1. United States (U.S.) citizen DOD civilian employees, to include both appropriated and non-appropriated fund employees.
2. Foreign national employees where status of forces agreements or other treaty arrangements provide for medical services.
3. Retired military personnel.
4. Family members of eligible personnel when they are eligible for medical care under the provisions of AR 40–400, (paragraphs 3–14 through 3–16.)
5. Members of the U.S. Navy, U.S. Marine Corps, U.S. Air Force, and U.S. Coast Guard when they are under the administrative jurisdiction of an Army commander who is subject to this regulation.
6. Non-uniformed outside continental United States (OCONUS) personnel who are eligible to receive military medical services.

When soldiers are under the administrative jurisdiction of another Service, they will comply with the alcohol and other drug program of that Service. All drug test results and records of referrals for counseling and rehabilitation will be reported through Army alcohol and drug abuse channels to the ACSAP.

When elements of the Army and another Service are so located that cost effectiveness, efficiency, and combat readiness can be achieved by combining facilities, the Service to receive the support will be responsible for initiating a local Memorandum of Understanding and/or Interservice Support Agreement (refer to DODI 4000.19).

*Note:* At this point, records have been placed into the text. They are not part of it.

(** ShapeMeshes keeps to itself: its calls return and leave the manager,
    the shader's uniforms and the texture state alone. *)
Definition meshes_inert : Prop :=
  forall c s, m_basicMeshes c s = Returns tt s.

Definition stable (I : SceneManager -> Prop) : Prop :=
  forall s x, I s -> I (set_shader x s).

(** [m] touches neither the shader-manager pointer nor the materials:
    when it returns, both are as they were. *)
Definition registry_only {A} (m : M A) : Prop :=
  forall s a s',
    m s = Returns a s' ->
    m_pShaderManager s' = m_pShaderManager s /\
    m_objectMaterials s' = m_objectMaterials s.

(** [m] and [m'] run alike from every state satisfying [I] that has a
    shader manager attached: both return, having done nothing but push the
    same uniforms, each of which satisfies [P]. *)
Definition steps (I : SceneManager -> Prop) (P : uniform -> Prop)
    (m m' : M unit) : Prop :=
  forall s log,
    I s -> m_pShaderManager s = Some log ->
    exists new,
      m s = Returns tt (set_shader (Some (log ++ new)) s) /\
      m' s = Returns tt (set_shader (Some (log ++ new)) s) /\
      Forall P new.

End SceneNotions.

(** * Properties *)

Section Properties.
Context `{G : Glm} `{D : Driver}.

Notation "x <- m ;; k" := (bind m (fun x => k))
  (at level 100, m at next level, right associativity).
Notation "m ;; k" := (bind m (fun _ => k))
  (at level 100, right associativity).
Infix "*m" := mat4_mul (at level 40, left associativity).

(** ** Record bookkeeping *)

Lemma set_gl_id s : set_gl (gl_context s) s = s.
Proof. by destruct s. Qed.

Lemma set_gl_set_gl h h' s : set_gl h (set_gl h' s) = set_gl h s.
Proof. done. Qed.

Lemma bind_unit_ret (m : M unit) s : (m ;; ret tt) s = m s.
Proof. unfold bind, ret. by destruct (m s) as [[] ?|]. Qed.

Lemma shader_not_null_None s :
  m_pShaderManager s = None -> shader_not_null s = Returns false s.
Proof. intros E. unfold shader_not_null, bind, get, ret. by rewrite E. Qed.

Lemma shader_not_null_Some s log :
  m_pShaderManager s = Some log -> shader_not_null s = Returns true s.
Proof. intros E. unfold shader_not_null, bind, get, ret. by rewrite E. Qed.

Lemma set_shader_set_shader a b s : set_shader a (set_shader b s) = set_shader a s.
Proof. done. Qed.

Lemma shader_call_eval s log u :
  m_pShaderManager s = Some log ->
  shader_call u s = Returns tt (set_shader (Some (log ++ [u])) s).
Proof. intros E. unfold shader_call. by rewrite E. Qed.

(** ** Transformations *)

(** C1 (as amended): with a shader manager attached, SetTransformations
    pushes exactly one uniform, the matrix named "model", whose value is
    Translate(position) * RotateZ * RotateY * RotateX * Scale(scale), each
    rotation about its own axis by the angle converted with
    [glm::radians]; nothing else changes. *)
Theorem SetTransformations_pushes_model_matrix
    (s : SceneManager) (log : list uniform)
    (scaleXYZ positionXYZ : vec3) (rotX rotY rotZ : float) :
  m_pShaderManager s = Some log ->
  SetTransformations scaleXYZ rotX rotY rotZ positionXYZ s =
    Returns tt (set_shader (Some (log ++ [setMat4Value "model"
      (glm_translate positionXYZ
       *m glm_rotate (glm_radians rotZ) (mk_vec3 (lit 0.0) (lit 0.0) (lit 1.0))
       *m glm_rotate (glm_radians rotY) (mk_vec3 (lit 0.0) (lit 1.0) (lit 0.0))
       *m glm_rotate (glm_radians rotX) (mk_vec3 (lit 1.0) (lit 0.0) (lit 0.0))
       *m glm_scale scaleXYZ)])) s).
Proof.
  intros E. unfold SetTransformations, bind.
  rewrite (shader_not_null_Some _ _ E).
  unfold shader_call. by rewrite E.
Qed.

(** ** Stepping through a method *)

Lemma bind_eq {A B} (m : M A) (k : A -> M B) s :
  (x <- m ;; k x) s =
    match m s with Returns a s' => k a s' | Undefined f => Undefined f end.
Proof. done. Qed.

Lemma bind_Returns {A B} (m : M A) (k : A -> M B) s a s' :
  m s = Returns a s' -> (x <- m ;; k x) s = k a s'.
Proof. intros E. by rewrite bind_eq, E. Qed.

Lemma bind_Undefined {A B} (m : M A) (k : A -> M B) s f :
  m s = Undefined f -> (x <- m ;; k x) s = Undefined f.
Proof. intros E. by rewrite bind_eq, E. Qed.

Lemma while_S {L} fuel (cond : L -> M bool) (body : L -> M L) l s :
  while (S fuel) cond body l s =
    (c <- cond l ;;
     if c : bool then l' <- body l ;; while fuel cond body l' else ret l) s.
Proof. done. Qed.

(** A loop whose condition fails returns its locals at once. *)
Lemma while_exit {L} fuel (cond : L -> M bool) (body : L -> M L) l s :
  cond l s = Returns false s ->
  while (S fuel) cond body l s = Returns l s.
Proof. intros E. rewrite while_S. by rewrite (bind_Returns _ _ _ _ _ E). Qed.

(** One turn of a loop whose condition holds. *)
Lemma while_turn {L} fuel (cond : L -> M bool) (body : L -> M L) l l' s :
  cond l s = Returns true s ->
  body l s = Returns l' s ->
  while (S fuel) cond body l s = while fuel cond body l' s.
Proof.
  intros Ec Eb. rewrite while_S, (bind_Returns _ _ _ _ _ Ec).
  by rewrite (bind_Returns _ _ _ _ _ Eb).
Qed.

(** ** Material lookup *)

Lemma FindMaterial_loop tag s rest : forall pre fuel material,
  m_objectMaterials s = pre ++ rest ->
  (length rest + 2 <= fuel)%nat ->
  exists index bFound,
    while fuel FindMaterial_cond (FindMaterial_body tag)
          (material, Z.of_nat (length pre), false) s
    = Returns (found_material tag rest material, index, bFound) s.
Proof.
  induction rest as [|m rest IH]; intros pre fuel material Hs Hfuel;
    (destruct fuel as [|fuel]; [simpl in Hfuel; lia|]).
  - exists (Z.of_nat (length pre)), false. apply while_exit.
    unfold FindMaterial_cond. rewrite bind_eq. unfold get, ret.
    rewrite Hs, app_nil_r, (proj2 (Z.ltb_ge _ _)); [done | lia].
  - assert (Hcond : FindMaterial_cond (material, Z.of_nat (length pre), false) s
                    = Returns true s).
    { unfold FindMaterial_cond. rewrite bind_eq. unfold get, ret.
      rewrite (proj2 (Z.ltb_lt _ _)); [done|].
      rewrite Hs, length_app. simpl. lia. }
    assert (Hm : m_objectMaterials s !! Z.to_nat (Z.of_nat (length pre)) = Some m).
    { by rewrite Nat2Z.id, Hs, list_lookup_middle. }
    unfold found_material. cbn [List.find]. unfold has_tag at 1.
    destruct (String.eqb (mat_tag m) tag) eqn:Etag.
    + exists (Z.of_nat (length pre)), true.
      rewrite (while_turn _ _ _ _ (copy_material m material, Z.of_nat (length pre), true) _ Hcond).
      * destruct fuel as [|fuel]; [simpl in Hfuel; lia|].
        apply while_exit. unfold FindMaterial_cond. rewrite bind_eq.
        unfold get, ret. by rewrite andb_false_r.
      * unfold FindMaterial_body. rewrite bind_eq. unfold get.
        by rewrite Hm, Etag.
    + rewrite (while_turn _ _ _ _ (material, Z.of_nat (length pre) + 1, false) _ Hcond).
      * specialize (IH (pre ++ [m]) fuel material).
        rewrite length_app, Nat2Z.inj_add in IH. simpl in IH.
        apply IH; [by rewrite <- app_assoc | simpl in Hfuel; lia].
      * unfold FindMaterial_body. rewrite bind_eq. unfold get.
        by rewrite Hm, Etag.
Qed.

(** FindMaterial as a function of the registry: [false] on an empty
    registry, [true] otherwise, whether or not a tag matched. *)
Lemma FindMaterial_spec tag material s :
  FindMaterial tag material s =
    Returns (negb (bool_decide (m_objectMaterials s = [])),
             found_material tag (m_objectMaterials s) material) s.
Proof.
  unfold FindMaterial. rewrite bind_eq. unfold get.
  destruct (m_objectMaterials s) as [|m l] eqn:E; [done|].
  rewrite <- E.
  replace (Z.of_nat (length (m_objectMaterials s)) =? 0) with false
    by (rewrite E; done).
  destruct (FindMaterial_loop tag s (m_objectMaterials s) []
              (S (S (length (m_objectMaterials s)))) material)
    as (index & bFound & Hloop); [done | lia |].
  simpl length in Hloop. simpl Z.of_nat in Hloop.
  rewrite (bind_Returns _ _ _ _ _ Hloop). unfold ret. simpl. by rewrite E.
Qed.

Lemma found_material_first tag pre m post material :
  Forall (fun x => mat_tag x <> tag) pre -> mat_tag m = tag ->
  found_material tag (pre ++ m :: post) material = copy_material m material.
Proof.
  intros Hpre Hm. unfold found_material.
  induction Hpre as [|x pre Hx _ IH]; simpl.
  - unfold has_tag. by rewrite (proj2 (String.eqb_eq _ _) Hm).
  - unfold has_tag at 1. by rewrite (proj2 (String.eqb_neq _ _) Hx).
Qed.

Lemma found_material_none tag l material :
  Forall (fun x => mat_tag x <> tag) l -> found_material tag l material = material.
Proof.
  intros Hl. unfold found_material.
  induction Hl as [|x l Hx _ IH]; simpl; [done|].
  unfold has_tag at 1. by rewrite (proj2 (String.eqb_neq _ _) Hx).
Qed.

(** ** Texture lookup *)

Lemma registered_length s : wf s -> length (registered s) = Z.to_nat (m_loadedTextures s).
Proof.
  intros [Hn Hlen]. unfold registered. rewrite length_take_le; [done|].
  rewrite Hlen. unfold TEXTURE_SLOTS in *. lia.
Qed.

Members of the Army National Guard (ARNG) and United States Army Reserve (USAR) who are not on AD are eligible to use ASAP services on a space/resource available basis.

==Similar Studies==
A study to explore substance use and emotional distress in military members, from military to civilian life transition was conducted by Karen Derefinko. The study included multiple forms of substance use, including cigarettes, marijuana, illicit and prescription drug misuse. There was a disclaimer that there would be no repercussions for anything admitted in the study.

All participants were voluntary and were recruited through word of mouth by an initial 5 veterans who were chosen by the staff members of the study.

The eligibility requirements for this study was that the individuals had to serve for at least 12 months in an active duty branch and had to be separated from the military for at least 6 months. 80 veterans met the requirements and completed the survey.

The procedures of the study were simple, the veterans took a survey online, and were provided a gift card afterwards.

The findings of substance use were "graded" using a system 1-5, 1 = never, 2 = once a month or less, 3 = once a week, 4 = 2 to 3 times a week, and 5 = 4 to 5 times a week. The findings were separated between active duty use and use after separation.

The active duty use of alcohol was 91.5%, the active duty use of cigarettes was 40.7%, the active duty use of marijuana was 3.7%, the active duty use of hard drugs was 4.9%, the active duty use of prescription drugs was 11.1%

The post separation use of alcohol was 88.6%, the post separation use of cigarettes was 37.5%, the post separation use of marijuana was 26.2%, the post separation use of hard drugs was 11.4%, and the post separation use of prescription drugs was 15%.